== Task to carry out ==
Could you print exactly the lines of the listing below, starting at the line that has "Definition read_first_successful_insert_id_in_prev_stmt (d" and ending at the line that has "Definition wsrep_binlog_format (d", and only those lines?

== Material for the task ==
(* ===== verification/Session.v ===== *)
(** * The session

    Parts of THD of sql_class.h that keep a state of their own: the kill state, the
    insert ids of a statement, the format of the binary log, the removal of doubled
    quotes, the waits of parallel transactions for prior commits, and what the
    session does with the transaction contexts of Trans.v. *)

From Stdlib Require Import ZArith Lia.
From stdpp Require Import base numbers option list gmap.
From S2P Require Import Prelude.
From S2P Require Import Trans.
Open Scope Z_scope.
Open Scope cint_scope.

(** ** Kills *)

Module Kill.

Definition NOT_KILLED : Z := 0.
Definition KILL_HARD_BIT : Z := 1.
Definition KILL_BAD_DATA : Z := 2.
Definition KILL_BAD_DATA_HARD : Z := 3.
Definition KILL_QUERY : Z := 4.
Definition KILL_QUERY_HARD : Z := 5.
Definition ABORT_QUERY : Z := 6.
Definition ABORT_QUERY_HARD : Z := 7.
Definition KILL_TIMEOUT : Z := 8.
Definition KILL_TIMEOUT_HARD : Z := 9.
Definition KILL_SLAVE_SAME_ID : Z := 10.
Definition KILL_CONNECTION : Z := 12.
Definition KILL_CONNECTION_HARD : Z := 13.
Definition KILL_SYSTEM_THREAD : Z := 14.
Definition KILL_SYSTEM_THREAD_HARD : Z := 15.
Definition KILL_SERVER : Z := 16.
Definition KILL_SERVER_HARD : Z := 17.
Definition KILL_WAIT_TIMEOUT : Z := 18.
Definition KILL_WAIT_TIMEOUT_HARD : Z := 19.
Definition killed_mask_hard (killed : Z) : Z := killed .& Z.lnot KILL_HARD_BIT.

Record err_info := Err { no : Z; msg : list Z }.
(** [abort] is that of [mysys_var]. *)
Record THD := Thd { killed : Z; killed_err : option err_info; abort : Z; is_slave_error : bool }.

(** [strmake] into the 256 bytes of the message; [alloc] says whether there is
    memory for it. *)
Definition set_killed_no_mutex (alloc : bool) (d : THD) (killed_arg killed_errno_arg : Z) (killed_err_msg_arg : list Z) : THD :=
  if decide (killed d ≤ killed_arg) then
    Thd killed_arg
      (if decide (killed_errno_arg ≠ 0)
       then if alloc then Some (Err killed_errno_arg (take 255 killed_err_msg_arg)) else None else killed_err d)
      (abort d) (is_slave_error d)
  else d.
(** The same with the mutex held. *)
Definition set_killed := set_killed_no_mutex.

Section elsewhere.
(** [reset_killed], [killed_errno] and the texts of errors are defined elsewhere. *)
Context (reset_killed : THD → THD) (killed_errno : THD → Z) (ER_THD : Z → list Z).

Definition reset_kill_query (d : THD) : THD :=
  if decide (killed d < KILL_CONNECTION) then
    let d := reset_killed d in Thd (killed d) (killed_err d) 0 (is_slave_error d)
  else d.

(** The error that is sent, if any. *)
Definition send_kill_message (d : THD) : option (Z * list Z) :=
  let err := killed_errno d in
  if decide (err ≠ 0) then Some (err, match killed_err d with Some e => msg e | None => ER_THD err end) else None.

(** The requests of other threads are processed when the session goes on. *)
Definition check_killed (d : THD) (dont_send_error_message : bool) : bool * option (Z * list Z) :=
  if decide (killed d ≠ 0) then (true, if dont_send_error_message then None else send_kill_message d) else (false, None).

(** The part of [clear_error] outside of the diagnostics area. *)
Definition clear_error (d : THD) : THD :=
  let d := Thd (killed d) (killed_err d) (abort d) false in
  if decide (killed d = KILL_BAD_DATA) then reset_killed d else d.
End elsewhere.

End Kill.

(** ** Insert ids *)

Module InsertId.

Record THD := Thd {
  first_successful_insert_id_in_cur_stmt : Z; first_successful_insert_id_in_prev_stmt : Z;
  first_successful_insert_id_in_prev_stmt_for_binlog : Z; stmt_depends_on_first_successful_insert_id_in_prev_stmt : bool }.

Definition record_first_successful_insert_id_in_cur_stmt (d : THD) (id_arg : Z) : THD :=
  if decide (first_successful_insert_id_in_cur_stmt d = 0) then
    Thd id_arg (first_successful_insert_id_in_prev_stmt d) (first_successful_insert_id_in_prev_stmt_for_binlog d)
      (stmt_depends_on_first_successful_insert_id_in_prev_stmt d)
  else d.

Definition read_first_successful_insert_id_in_prev_stmt (d : THD) : THD * Z :=
  let d := if negb (stmt_depends_on_first_successful_insert_id_in_prev_stmt d) then
             Thd (first_successful_insert_id_in_cur_stmt d) (first_successful_insert_id_in_prev_stmt d)
               (first_successful_insert_id_in_prev_stmt d) true
           else d in
  (d, first_successful_insert_id_in_prev_stmt d).

End InsertId.

(** ** The format of the binary log *)

Module BinlogFormat.

Inductive enum_binlog_format := BINLOG_FORMAT_MIXED | BINLOG_FORMAT_STMT | BINLOG_FORMAT_ROW | BINLOG_FORMAT_UNSPEC.
#[global] Instance enum_binlog_format_eq_dec : EqDecision enum_binlog_format.
Proof. solve_decision. Defined.

(** [binlog_format] is the variable of the session, [temporary_tables] whether
    there are any. *)
Record THD := Thd {
  binlog_format : enum_binlog_format; current_stmt_binlog_format : enum_binlog_format; in_sub_stmt : Z; temporary_tables : bool }.

(** Without Galera [WSREP_FORMAT] is the identity. *)
Definition wsrep_binlog_format (d : THD) : enum_binlog_format := binlog_format d.
Definition has_thd_temporary_tables (d : THD) : bool := temporary_tables d.

Definition get_binlog_format (d : THD) : enum_binlog_format * enum_binlog_format := (binlog_format d, current_stmt_binlog_format d).
Definition get_current_stmt_binlog_format (d : THD) : enum_binlog_format := current_stmt_binlog_format d.
Definition set_binlog_format (d : THD) (format current_format : enum_binlog_format) : THD :=
  Thd format current_format (in_sub_stmt d) (temporary_tables d).
Definition set_binlog_format_stmt (d : THD) : THD := Thd BINLOG_FORMAT_STMT BINLOG_FORMAT_STMT (in_sub_stmt d) (temporary_tables d).
Definition set_current_stmt_binlog_format (d : THD) (format : enum_binlog_format) : THD :=
  Thd (binlog_format d) format (in_sub_stmt d) (temporary_tables d).
Definition set_current_stmt_binlog_format_row (d : THD) : THD := set_current_stmt_binlog_format d BINLOG_FORMAT_ROW.
Definition set_current_stmt_binlog_format_stmt (d : THD) : THD * enum_binlog_format :=
  let orig_format := current_stmt_binlog_format d in (set_current_stmt_binlog_format d BINLOG_FORMAT_STMT, orig_format).

(** Another format than these two fails the assertion. *)
Definition is_current_stmt_binlog_format_row (d : THD) : option bool :=
  match current_stmt_binlog_format d with
  | BINLOG_FORMAT_STMT => Some false | BINLOG_FORMAT_ROW => Some true | _ => None
  end.

Definition restore_stmt_binlog_format (d : THD) (format : enum_binlog_format) : option THD :=
  r ← is_current_stmt_binlog_format_row d; if r : bool then None else Some (set_current_stmt_binlog_format d format).

Definition set_current_stmt_binlog_format_row_if_mixed (d : THD) : THD :=
  if bool_decide (wsrep_binlog_format d = BINLOG_FORMAT_MIXED) && bool_decide (in_sub_stmt d = 0)
  then set_current_stmt_binlog_format_row d else d.

Definition reset_current_stmt_binlog_format_row (d : THD) : THD :=
  if decide (in_sub_stmt d = 0) then
    if decide (wsrep_binlog_format d = BINLOG_FORMAT_ROW) then set_current_stmt_binlog_format_row d
    else if negb (has_thd_temporary_tables d) then (set_current_stmt_binlog_format_stmt d).1 else d
  else d.

End BinlogFormat.

(** ** Doubled quotes *)

Module Unescape.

== Solution for this problem ==
Definition read_first_successful_insert_id_in_prev_stmt (d : THD) : THD * Z :=
  let d := if negb (stmt_depends_on_first_successful_insert_id_in_prev_stmt d) then
             Thd (first_successful_insert_id_in_cur_stmt d) (first_successful_insert_id_in_prev_stmt d)
               (first_successful_insert_id_in_prev_stmt d) true
           else d in
  (d, first_successful_insert_id_in_prev_stmt d).

End InsertId.

(** ** The format of the binary log *)

Module BinlogFormat.

Inductive enum_binlog_format := BINLOG_FORMAT_MIXED | BINLOG_FORMAT_STMT | BINLOG_FORMAT_ROW | BINLOG_FORMAT_UNSPEC.
#[global] Instance enum_binlog_format_eq_dec : EqDecision enum_binlog_format.
Proof. solve_decision. Defined.

(** [binlog_format] is the variable of the session, [temporary_tables] whether
    there are any. *)
Record THD := Thd {
  binlog_format : enum_binlog_format; current_stmt_binlog_format : enum_binlog_format; in_sub_stmt : Z; temporary_tables : bool }.

(** Without Galera [WSREP_FORMAT] is the identity. *)
Definition wsrep_binlog_format (d : THD) : enum_binlog_format := binlog_format d.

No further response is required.